(** * ExpiringMap: a map whose entries expire after a per-entry duration

    Shallow embedding of [pj4dev::ExpiringMap<K, V>] (src/ExpiringMap.h).

    - [std::map<K, std::shared_ptr<Item>>] is a finite map from keys to item
      references; the items themselves live in a store of allocated objects,
      and an item is destroyed when the map drops its (only lasting) owning
      reference.
    - [std::weak_ptr<Item>] is an item reference that may outlive its item:
      [lock] looks the reference up in the store of allocated objects.
    - [std::priority_queue] is the binary heap of [<algorithm>] laid out in a
      vector ([std::push_heap], [std::pop_heap]), written as in libstdc++.
    - [long] is a 64-bit signed integer and [unsigned] a 32-bit one (LP64).
    - The system clock is the sequence of its readings.
    - Dereferencing an empty pointer and signed overflow have no defined
      behaviour: they are the outcome [Undefined].  The loops run on fuel;
      [OutOfFuel] is shown never to be the outcome of an operation. *)

From Stdlib Require OrdersEx.
From stdpp Require Import base option numbers list sorting gmap strings.

Open Scope Z_scope.

(** ** Outcomes of a run *)

Inductive result (A : Type) : Type :=
  | Ok (a : A)
  | Undefined
  | OutOfFuel.
Arguments Ok {A} a.
Arguments Undefined {A}.
Arguments OutOfFuel {A}.

#[global] Instance result_ret : MRet result := fun A a => Ok a.
#[global] Instance result_bind : MBind result := fun A B f r =>
  match r with
  | Ok a => f a
  | Undefined => Undefined
  | OutOfFuel => OutOfFuel
  end.

Definition is_Ok {A} (r : result A) : Prop := exists a, r = Ok a.

(** Reading a vector element; the index is always in range in the callers,
    out of range is undefined. *)
Definition at_index {A} (v : list A) (i : nat) : result A :=
  match v !! i with
  | Some x => Ok x
  | None => Undefined
  end.

(** ** The heap algorithms behind [std::priority_queue] *)

Section heap.
Context {A : Type}.
Variable comp : A -> A -> result bool.
(** ** [view2cameraNestedModel] returns the transformed tree *)

Lemma view2cameraNestedModel_returns (camera : Camera) (t : ModelTree) :
  ∀ (fuel : nat) (model : loc) (base h : heap),
    base ⊆ h → is_model base model t → modelFuel t ≤ fuel →
    post (view2cameraNestedModel fuel model camera) h
      (λ r h', framedNew h r h' ∧
         is_model (footprint base h h') r
           (transformModelTree (getNormalizeMatrix camera) t) ∧
         rebuiltModel h r h')
      never.
Proof.
  set (mat0 := getNormalizeMatrix camera).
  induction t as [vs prim col mat nested nm vis IH] using ModelTree_nested_ind.
  intros fuel model base h Hbase Hm Hfuel.
  inversion Hm as [? vl nl ls ? ? ? ? ? ? ? Hl Hvl Hp Hc Hnl Hkids]; subst.
  destruct fuel as [|fuel]; [simpl in Hfuel; lia|].
  cbn [modelFuel] in Hfuel. cbn [view2cameraNestedModel].
  set (m := mkModel vl prim col mat nl nm vis) in *.
  assert (h !! model = Some (OModel m)) as Hl' by by eapply lookup_weaken.
  (* the model itself *)
  apply post_bind.
  eapply post_mono;
    [apply (view2cameraModel_returns fuel model camera h m vs) | |done];
    [done|by eapply lookup_weaken|lia|].
  intros mod2 h1 [[Hf1 Hmod2new] (vl' & Hvl'new & Hvl' & Hmod2)]. simpl in Hmod2.
  fold mat0 in Hvl'.
  (* the new list of nested models *)
  apply post_bind, post_alloc. intros nn Hnn.
  assert (h !! nn = None) as Hnn0 by by eapply framed_fresh.
  apply post_bind, (post_loadModel_ok _ m).
  { rewrite lookup_insert_ne; [by eapply lookup_weaken|]. intros ->.
    by rewrite (lookup_weaken _ _ _ _ Hl' Hf1) in Hnn. }
  (* the loop over the nested models *)
  set (I := λ (j : nat) (h' : heap), framed h1 h' ∧
         ∃ rs, h' !! nn = Some (OArray (ERef <$> rs)) ∧
               Forall2 (is_model (footprint base h (delete nn h'))) rs
                       (map (transformModelTree mat0) (take j nested))).
  apply post_bind.
  eapply post_mono;
    [apply (post_forOfFrom_total I (ERef <$> ls)) | |done].
  - intros j h' [Hf' _]. simpl.
    eapply lookup_weaken; [|exact Hf']. eapply lookup_weaken; [|exact Hf1].
    by eapply lookup_weaken.
  - intros j e h' He [Hf' (rs & Hrs & Hdone)].
    rewrite list_lookup_fmap in He.
    destruct (ls !! j) as [k|] eqn:Hk; [|done]. simplify_eq/=.
    destruct (Forall2_lookup_l _ _ _ _ _ Hkids Hk) as (tk & Htk & Hmk).
    assert (framed h h') as Hhh' by by eapply framed_trans.
    apply post_bind, post_ret, post_bind.
    eapply post_mono;
      [apply (proj1 (Forall_lookup _ _) IH j tk Htk fuel k base h') | |done].
    + by etrans.
    + done.
    + pose proof (modelFuel_nested _ _ _ Htk). lia.
    + intros r h'' ([Hf'' Hrnew] & Hr & _). simpl.
      eapply (post_push_ok _ (ERef <$> rs)); [by eapply lookup_weaken|].
      split; [apply framed_insert; [done|]; by eapply framed_trans|].
      exists (rs ++ [r]). split; [by rewrite lookup_insert_eq, fmap_app|].
      rewrite (take_S_r _ _ _ Htk), map_app, delete_insert_eq.
      apply Forall2_app; [|constructor; [|constructor]].
      * eapply Forall2_impl; [exact Hdone|]. intros x y.
        apply is_model_mono, footprint_mono. intros i o Hi Hi0.
        apply lookup_delete_Some in Hi as [Hne Hi]. split; [|done].
        apply lookup_delete_Some. split; [done|]. by eapply lookup_weaken.
      * eapply is_model_mono; [|exact Hr]. apply footprint_mono.
        intros i o Hi Hi0. split; [|by eapply framed_fresh].
        apply lookup_delete_Some. split; [congruence|done].
  - split; [by apply framed_insert, framed_refl|].
    exists []. split; [by rewrite lookup_insert_eq|]. constructor.
  - lia.
  - rewrite length_fmap, (Forall2_length _ _ _ Hkids). lia.
  - intros [] h' [Hf' (rs & Hrs & Hdone)]. simpl.
    rewrite length_fmap, (Forall2_length _ _ _ Hkids), firstn_all in Hdone.
    (* the result *)
    apply post_bind, (post_loadModel_ok _ _ _ _ _ (lookup_weaken _ _ _ _ Hmod2 Hf')).
    simpl. apply post_alloc. intros r Hr.
    assert (framed h h') as Hhh' by by eapply framed_trans.
    assert (h !! r = None) as Hr0 by by eapply framed_fresh.
    split; [split; [by apply framed_insert|done]|].
    split; [|eexists; split_and!; [apply lookup_insert_eq|done|done]].
    destruct Hp as [op Hp], Hc as [oc Hc].
    apply (is_model_node _ r vl' nn rs).
    + apply footprint_lookup_new; [done|done|]. by rewrite lookup_insert_eq.
    + apply footprint_lookup_new; [done|done|].
      rewrite lookup_insert_ne; [by eapply lookup_weaken|].
      intros ->. by rewrite (lookup_weaken _ _ _ _ Hvl' Hf') in Hr.
    + exists op. by apply footprint_lookup_base.
    + exists oc. by apply footprint_lookup_base.
    + apply footprint_lookup_new; [done|done|].
      rewrite lookup_insert_ne; [done|congruence].
    + eapply Forall2_impl; [exact Hdone|]. intros x y.
      apply is_model_mono, footprint_mono. intros i o Hi Hi0.
      apply lookup_delete_Some in Hi as [Hne Hi]. split; [|done].
      rewrite lookup_insert_ne; [done|congruence].
Qed.
(** * kimi-writer: the conversation-state engine of the agent loop

    A shallow embedding of [kimi-writer.py]: the streaming response
    accumulator, the reconstruction of the assistant message, the tool
    dispatcher and the agent loop with its three exception handlers.

    Python values are modelled as follows.
    - [str] is [string]; [None]-or-string attributes are [option string],
      and Python truthiness of such a value is [truthy].
    - A message dictionary of the history is the record [Turn], one optional
      field per key the program ever writes.
    - [hasattr(x, "f")] is an [option] on field [f].
    - Exceptions are the type [exn] with the three classes the handlers of
      [main] tell apart; a call that may raise returns [res].
    - The collaborators the file imports ([estimate_token_count],
      [compress_context_impl], the tool map, the streaming client and
      [json.loads]) are the fields of the record [Env]. *)

From Stdlib Require Import ZArith Lia.
From stdpp Require Import base option list strings gmap.

Local Open Scope string_scope.
Local Open Scope Z_scope.

(** ** Constants *)

Definition MAX_ITERATIONS : nat := 300.
Definition TOKEN_LIMIT : Z := 200000.
Definition COMPRESSION_THRESHOLD : Z := 180000.
Definition MODEL_NAME : string := "kimi-k2-thinking".
Definition BACKUP_INTERVAL : nat := 50.

(** ** Exceptions *)

(** [PyException] stands for every subclass of Python's [Exception];
    [KeyboardInterrupt] and [SystemExit] derive from [BaseException] only,
    so an [except Exception] clause lets them through. *)
Inductive exn : Type :=
  | PyException (msg : string)
  | KeyboardInterrupt
  | SystemExit (code : Z).

Inductive res (A : Type) : Type :=
  | Ok (a : A)
  | Raise (e : exn).
Arguments Ok {A} a.
Arguments Raise {A} e.

Definition is_Exception (e : exn) : bool :=
  match e with PyException _ => true | _ => false end.

(** ** Streamed events *)

Record FunctionDelta := {
  fd_name : option string;
  fd_arguments : option string
}.
Lemma setAt_same (l : list A) (i : nat) (x : A) :
  nth_error l i = Some x -> setAt l i x = l.
Proof.
  revert i; induction l as [|y l IH]; intros [|i]; cbn;
    try discriminate.
  - now intros [= ->].
  - intros H. now rewrite IH.
Qed.

Lemma length_setAt (l : list A) (i : nat) (x : A) :
  List.length (setAt l i x) = List.length l.
Proof.
  revert i; induction l as [|y l IH]; intros [|i]; cbn; try reflexivity.
  now rewrite IH.
Qed.
End SetAt.

Lemma resolvePair_untouched (blocks : ActionBlocks) (i j : nat)
  (st : list Sprite.t * list Effect) :
  map untouched (fst (resolvePair blocks i j st)) = map untouched (fst st).
Proof.
  destruct st as [sprites0 effects]. unfold resolvePair.
  destruct (nth_error sprites0 i) as [si|] eqn:Hi; [|reflexivity].
  destruct (nth_error sprites0 j) as [sj|] eqn:Hj; [|reflexivity].
  destruct (checkCollision si sj); [|reflexivity].
  match goal with
  | |- context [if ?c then _ else _] => destruct c
  end; cbn [fst]; rewrite !map_setAt;
    match goal with
    | |- setAt (setAt _ i ?a) j ?b = _ =>
        change a with (untouched si); change b with (untouched sj)
    end;
    rewrite (setAt_same (map untouched sprites0) i (untouched si))
      by (now rewrite nth_error_map, Hi);
    apply setAt_same; now rewrite nth_error_map, Hj.
Qed.

Lemma resolvePair_length (blocks : ActionBlocks) (i j : nat)
  (st : list Sprite.t * list Effect) :
  List.length (fst (resolvePair blocks i j st)) = List.length (fst st).
Proof.
  rewrite <- (length_map untouched), resolvePair_untouched.
  apply length_map.
Qed.

Lemma innerLoop_untouched (blocks : ActionBlocks) (i : nat)
  (st : list Sprite.t * list Effect) :
  map untouched (fst (innerLoop blocks i st)) = map untouched (fst st).
Proof.
  unfold innerLoop.
  generalize (seq (S i) (List.length (fst st) - S i)) as js.
  intros js; revert st; induction js as [|j js IH]; intros st; cbn.
  - reflexivity.
  - rewrite IH. apply resolvePair_untouched.
Qed.

(** C10: a full collision pass leaves every sprite's id, type, direction,
    size and is-animating flag (and its thinking text and animation list)
    as they were, whatever the sprite list and the queue store; only
    velocity, position and the saying text of a sprite (and, through the
    effects, the queue store) can differ afterwards. *)
Theorem handleCollisions_untouched (blocks : ActionBlocks)
  (sprites0 : list Sprite.t) :
  map untouched (fst (handleCollisions blocks sprites0))
  = map untouched sprites0.
Proof.
  unfold handleCollisions.
  generalize (seq 0 (List.length sprites0)) as rows.
  change sprites0 with (fst (sprites0, @nil Effect)) at 2.
  generalize (sprites0, @nil Effect) as st.
  intros st rows; revert st; induction rows as [|i rows IH]; intros st; cbn.
  - reflexivity.
  - rewrite IH. apply innerLoop_untouched.
Qed.

(** Without an overlap the pass changes nothing and has no effect. *)
Lemma resolvePair_idle (blocks : ActionBlocks) (i j : nat)
  (l : list Sprite.t) (effects : list Effect) :
  overlapFree l -> (i < j)%nat ->
  resolvePair blocks i j (l, effects) = (l, effects).
Proof.
  intros Hfree Hij. unfold resolvePair.
  destruct (nth_error l i) as [si|] eqn:Hi; [|reflexivity].
  destruct (nth_error l j) as [sj|] eqn:Hj; [|reflexivity].
  now rewrite (Hfree i j si sj Hij Hi Hj).
Qed.

Lemma innerLoop_idle (blocks : ActionBlocks) (i : nat)
  (l : list Sprite.t) (effects : list Effect) :
  overlapFree l -> innerLoop blocks i (l, effects) = (l, effects).
Proof.
  intros Hfree. unfold innerLoop. cbn [fst].
  assert (H : forall js, Forall (fun j => (i < j)%nat) js ->
                fold_left (fun acc j => resolvePair blocks i j acc) js
                  (l, effects) = (l, effects)).
  { induction 1 as [|j js Hj _ IH]; cbn [fold_left]; [reflexivity|].
    now rewrite resolvePair_idle. }
  apply H, Forall_forall. intros j Hj. apply in_seq in Hj. lia.
Qed.

Lemma handleCollisions_idle (blocks : ActionBlocks) (l : list Sprite.t) :
  overlapFree l -> handleCollisions blocks l = (l, []).
Proof.
  intros Hfree. unfold handleCollisions.
  generalize (seq 0 (List.length l)) as rows.
  induction rows as [|i rows IH]; cbn [fold_left]; [reflexivity|].
  now rewrite innerLoop_idle.
Qed.

(** * Wall bounce *)


Lemma stepSprite_lone (blocks : ActionBlocks) (stageRef : option Element)
  (deltaTime : JS.number) (sprite : Sprite.t) :
  animateTick blocks stageRef deltaTime [sprite]
  = ([stepSprite stageRef deltaTime sprite], []).
Proof. reflexivity. Qed.

Lemma bounce_axis (pos vel deltaTime limit : JS.number) :
  JS.le 0 limit ->
  JS.le (pos + vel * deltaTime) 0 \/ JS.le limit (pos + vel * deltaTime) ->
  (if ((pos + vel * deltaTime <=? 0) || (limit <=? pos + vel * deltaTime))%float
   then (- vel)%float else vel) = (- vel)%float
  /\ JS.le 0 (JS.max 0 (JS.min (pos + vel * deltaTime) limit))
  /\ JS.le (JS.max 0 (JS.min (pos + vel * deltaTime) limit)) limit.
Proof.
  unfold JS.le. intros Hlimit Hcross. split.
  - destruct Hcross as [-> | ->]; [reflexivity | now rewrite orb_true_r].
  - apply FloatFacts.clamp_bounds; [assumption|].
    destruct Hcross as [H | H]; now apply FloatFacts.le_not_nan in H.
Qed.






(** The stepper on its own keeps an animating sprite in the stage. *)
Lemma stepSprite_in_stage (stageRef : option Element) (deltaTime : JS.number)
  (sprite : Sprite.t) :
  Sprite.isAnimating sprite = true ->
  JS.le 0 (stageWidthOf stageRef) ->
  JS.le 0 (stageHeightOf stageRef) ->
  is_nan (Sprite.x sprite + Sprite.velocityX sprite * deltaTime) = false ->
  is_nan (Sprite.y sprite + Sprite.velocityY sprite * deltaTime) = false ->
  inStage stageRef (stepSprite stageRef deltaTime sprite) = true.
Proof.
  unfold JS.le. intros Hanim Hw Hh Hx Hy.
  unfold stepSprite, inStage. rewrite Hanim.
  cbn [negb Sprite.x Sprite.y].
  destruct (FloatFacts.clamp_bounds _ _ Hw Hx) as [-> ->].
  destruct (FloatFacts.clamp_bounds _ _ Hh Hy) as [-> ->].
  reflexivity.
Qed.



Example wall_bounce_right_wall :
  stepSprite None 0.016 (Scenario.sprite "s" 599 300 100 0 true)
  = Scenario.sprite "s" 600 300 (-100) 0 true.
Proof. reflexivity. Qed.

(** * The collision pass on two sprites *)

Lemma lookup_setBlocks (blocks : ActionBlocks) (k k' : string)
  (q : list ActionBlock.t) :
  lookupBlocks (setBlocks blocks k q) k'
  = if String.eqb k k' then Some q else lookupBlocks blocks k'.
Proof.
  induction blocks as [|[k0 q0] rest IH]; cbn.
  - reflexivity.
  - destruct (String.eqb k0 k) eqn:E0; cbn.
    + apply String.eqb_eq in E0. subst k0.
      now destruct (String.eqb k k').
    + rewrite IH. destruct (String.eqb k0 k') eqn:E1; [|reflexivity].
      apply String.eqb_eq in E1. subst k0.
      now rewrite String.eqb_sym, E0.
Qed.

Lemma blocksOrEmpty_setBlocks (blocks : ActionBlocks) (k k' : string)
  (q : list ActionBlock.t) :
  blocksOrEmpty (setBlocks blocks k q) k'
  = if String.eqb k k' then q else blocksOrEmpty blocks k'.
Proof.
  unfold blocksOrEmpty. rewrite lookup_setBlocks.
  now destruct (String.eqb k k').
Qed.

● ● ●

→ **Task brief**: When the line containing "- [std::map<K, std::shared_ptr<Item>>]" is reached, include it and stop. Until then, output each line of the entries exactly as given, starting from the first.

→ **Result for this task**:
(** * ExpiringMap: a map whose entries expire after a per-entry duration

    Shallow embedding of [pj4dev::ExpiringMap<K, V>] (src/ExpiringMap.h).

    - [std::map<K, std::shared_ptr<Item>>] is a finite map from keys to item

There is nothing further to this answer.